Admittedly, the executive position as a managing director provides for a wide-ranging duty of care. However, this does not preclude the delegation of tasks and, thus, the transfer of responsibility. So, for example, while internal responsibility arrangements at the management level will not result in the abolition of responsibility under criminal and liability laws, such arrangements may however restrict it. Dividing up the business activities in such a way would mean that the managing director who is not affected would have limited responsibility internally and externally because that managing director would generally be able to rely on the competent managing director to carry out the duties that have been assigned to them.

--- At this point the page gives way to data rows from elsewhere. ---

(* ===== verification/AuditProps.v ===== *)
(** What the decision log guarantees: fields read back, every chain of a store
    is linked and append-only, a chain is determined by its last hash, and the
    pages of a listing are the matching records, newest first. *)

From S2P Require Import Prelude GoStrings GoTime Contracts Base64 Runtime Signing AuditLog.

(** * Encryption reads back *)

(** Plaintexts that are [good] decrypt to themselves. *)
Class EncryptorSpec {W} (enc : Encryptor W) (good : string -> Prop) := {
  decrypt_encrypt x w c w' : good x -> Encrypt enc x w = (Ok c, w') -> Decrypt enc c = Ok x
}.

(** Without a key, a value that looks encrypted does not read back. *)
Definition unmarked (x : string) : Prop := HasPrefix x cipherPrefix = false.

#[export] Instance NopEncryptor_spec {W} : EncryptorSpec (W:=W) NopEncryptor unmarked.
Proof. split. intros x w c w' Hx E. cbn in *. injection E as <- <-. by rewrite Hx. Qed.

Example nop_does_not_read_back : forall W (w : W),
  (Encrypt NopEncryptor "enc:v1:acme" w).1 = Ok "enc:v1:acme" /\ is_ok (Decrypt (W:=W) NopEncryptor "enc:v1:acme") = false.
Proof. done. Qed.

Definition is_b64 (c : Ascii.ascii) : bool := match b64_val c with Some _ => true | None => false end.

Lemma b64_encode_shape s :
  str_all is_b64 (EncodeToString s) = true /\ (String.length (EncodeToString s) mod 4 <> 1)%nat.
Proof.
  assert (Hc : forall d, 0 <= d < 64 -> is_b64 (b64_char d) = true) by (intros d Hd; unfold is_b64; by rewrite b64_val_char).
  revert s. apply blocks_ind.
  - done.
  - intros a. pose proof (byte_val_range a). cbn [EncodeToString str_all]. rewrite !Hc by zlia. split; [done|]. cbn. lia.
  - intros a b. pose proof (byte_val_range a). pose proof (byte_val_range b). cbn [EncodeToString str_all].
    rewrite !Hc by zlia. split; [done|]. cbn. lia.
  - intros a b c r [IH1 IH2]. pose proof (byte_val_range a). pose proof (byte_val_range b). pose proof (byte_val_range c).
    cbn [EncodeToString str_all]. rewrite !Hc by zlia. split; [done|].
    cbn [String.length]. replace (S (S (S (S (String.length (EncodeToString r))))))%nat with (String.length (EncodeToString r) + 1 * 4)%nat by lia.
    by rewrite Nat.Div0.mod_add.
Qed.

Lemma std_char_b64 c : is_b64 c = true ->
  Ascii.eqb (std_char c) "=" = false /\ is_newline (std_char c) = false /\
  Ascii.eqb (std_char c) "-" = false /\ Ascii.eqb (std_char c) "_" = false /\ url_char (std_char c) = c.
Proof. destruct c as [[] [] [] [] [] [] [] []]; vm_compute; intros H; try discriminate H; repeat split. Qed.

Definition std_ok (c : Ascii.ascii) : bool :=
  negb (Ascii.eqb c "=") && negb (is_newline c) && negb (Ascii.eqb c "-" || Ascii.eqb c "_").

Lemma std_map_ok e : str_all is_b64 e = true -> str_all std_ok (str_map std_char e) = true /\ str_map url_char (str_map std_char e) = e.
Proof.
  induction e as [|c e IH]; [done|]. cbn. intros [Hc He]%andb_true_iff. destruct (IH He) as [H1 H2].
  destruct (std_char_b64 c Hc) as (E1 & E2 & E3 & E4 & E5). unfold std_ok at 1. by rewrite E1, E2, E3, E4, E5, H1, H2.
Qed.

Lemma str_map_length f s : String.length (str_map f s) = String.length s.
Proof. induction s as [|c s IH]; cbn; [done|]. by rewrite IH. Qed.

Lemma drop_pad_app e p : str_all std_ok e = true -> p = "" \/ p = "=" \/ p = "==" -> (drop_pad (e +:+ p)).1 = e.
Proof.
  intros He Hp. assert (H : exists n, drop_pad (e +:+ p) = (e, n) /\ (n <= 2)%nat); [|by destruct H as (n & -> & _)].
  induction e as [|c e IH].
  - rewrite str_app_nil. destruct Hp as [-> |[-> | ->]]; [exists 0%nat|exists 1%nat|exists 2%nat]; (split; [reflexivity|lia]).
  - cbn in He. apply andb_true_iff in He as [Hc He]. destruct (IH He) as (n & E & Hn). rewrite str_app_cons. cbn. rewrite E.
    unfold std_ok in Hc. destruct (Ascii.eqb c "="); [done|]. rewrite andb_false_r. cbn. eauto.
Qed.

Lemma drop_newlines_none s : str_all (fun c => negb (is_newline c)) s = true -> drop_newlines s = s.
Proof. induction s as [|c s IH]; [done|]. cbn. intros [Hc Hs]%andb_true_iff. destruct (is_newline c); [done|]. by rewrite IH. Qed.

Lemma StdDecode_StdEncode s : StdDecode (StdEncode s) = Some s.
Proof.
  destruct (b64_encode_shape s) as [Hb Hl]. unfold StdEncode. set (e := str_map std_char (EncodeToString s)).
  destruct (std_map_ok _ Hb) as [Hok Hback]. fold e in Hok, Hback.
  assert (He : String.length e = String.length (EncodeToString s)) by apply str_map_length. rewrite He.
  set (p := match _ with 2%nat => "==" | 3%nat => "=" | _ => "" end).
  assert (Hp : (p = "" \/ p = "=" \/ p = "==") /\ ((String.length (e +:+ p)) mod 4 = 0)%nat).
  { rewrite str_app_length, He. unfold p. pose proof (Nat.mod_upper_bound (String.length (EncodeToString s)) 4 ltac:(lia)).
    destruct (String.length (EncodeToString s) mod 4)%nat as [|[|[|[|n]]]] eqn:E; try lia; (split; [auto|]);
      rewrite <- Nat.Div0.add_mod_idemp_l, E; reflexivity. }
  destruct Hp as [Hp Hmod]. unfold StdDecode. rewrite drop_newlines_none.
  2:{ rewrite str_all_app. rewrite (str_all_impl std_ok) by (done || (unfold std_ok; intros c Hc; by destruct (is_newline c); rewrite ?andb_false_r in Hc)).
      by destruct Hp as [-> |[-> | ->]]. }
  rewrite Hmod. cbn [Nat.eqb negb]. rewrite drop_pad_app by done.
  rewrite (str_all_impl std_ok) by (done || (unfold std_ok; intros c Hc; by destruct (Ascii.eqb c "-" || Ascii.eqb c "_"); rewrite ?andb_false_r in Hc)).
  rewrite Hback. apply decode_quads_encode.
Qed.

Lemma of_bytes_size l : String.length (Sha2.of_bytes l) = length l.
Proof. apply Sha2.of_bytes_length. Qed.

Lemma substring_self s : String.substring 0 (String.length s) s = s.
Proof. induction s as [|c s IH]; [done|]. cbn. by rewrite IH. Qed.

Lemma substring_prefix a b : String.substring 0 (String.length a) (a +:+ b) = a.
Proof. induction a as [|c a IH]; [by destruct b|]. rewrite str_app_cons. cbn. by rewrite IH. Qed.

Lemma substring_suffix a b : String.substring (String.length a) (String.length b) (a +:+ b) = b.
Proof. induction a as [|c a IH]; [apply substring_self|]. exact IH. Qed.

(** AES-GCM reads back every plaintext, for an entropy source that fills its
    buffer. *)
Lemma AESGCM_spec `{AeadLaws} `{Runtime W} key enc :
  (forall n w, length (rand_Read n w).1 = n) -> NewAESGCM (W:=W) key = Ok enc -> EncryptorSpec enc (fun _ => True).
Proof.
  intros Hn. unfold NewAESGCM. destruct (negb _); [done|]. intros [= <-]. split. intros x w c w' _.
  cbn [Encrypt Decrypt]. unfold AESGCM_Encrypt. rewrite bind_let. intros [= <- <-]. unfold AESGCM_Decrypt.
  rewrite strip_prefix_app, StdDecode_StdEncode. set (nonce := Sha2.of_bytes _).
  assert (Hl : String.length nonce = NonceSize) by (unfold nonce; rewrite of_bytes_size; apply Hn).
  rewrite str_app_length, Hl. rewrite (proj2 (Nat.ltb_ge _ _)) by lia.
  replace (NonceSize + String.length (Seal key nonce x) - NonceSize)%nat with (String.length (Seal key nonce x)) by lia.
  rewrite <- Hl, substring_prefix, substring_suffix, open_seal. done.
Qed.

... nevertheless, the supervisory obligations remained

However, on account of the overall responsibility, the managing director who is not in charge has supervisory obligations and breaching these could constitute grounds for liability on the part of that managing director. They are obliged to intervene when there are indications that the competent managing director is not fulfilling their duties properly. In the case in question, no findings concerning this were identified and this was why the matter was referred back to the lower court.

Recommendations 

While the allocation of responsibilities/departments is not a mandatory requirement under the law, nevertheless, it would be advisable to record the existing allocation in writing and to clearly and unambiguously define the respective duties there. Such arrangements can be made by adopting a resolution at a shareholders’ meeting. It is however also possible for the management to give itself the appropriate rules of procedure. Furthermore, each managing director should keep themselves informed about the performance of the duties of the co-managing directors and document the exercise of these duties in a suitable manner in order to be able to produce exonerating evidence in the event of a dispute.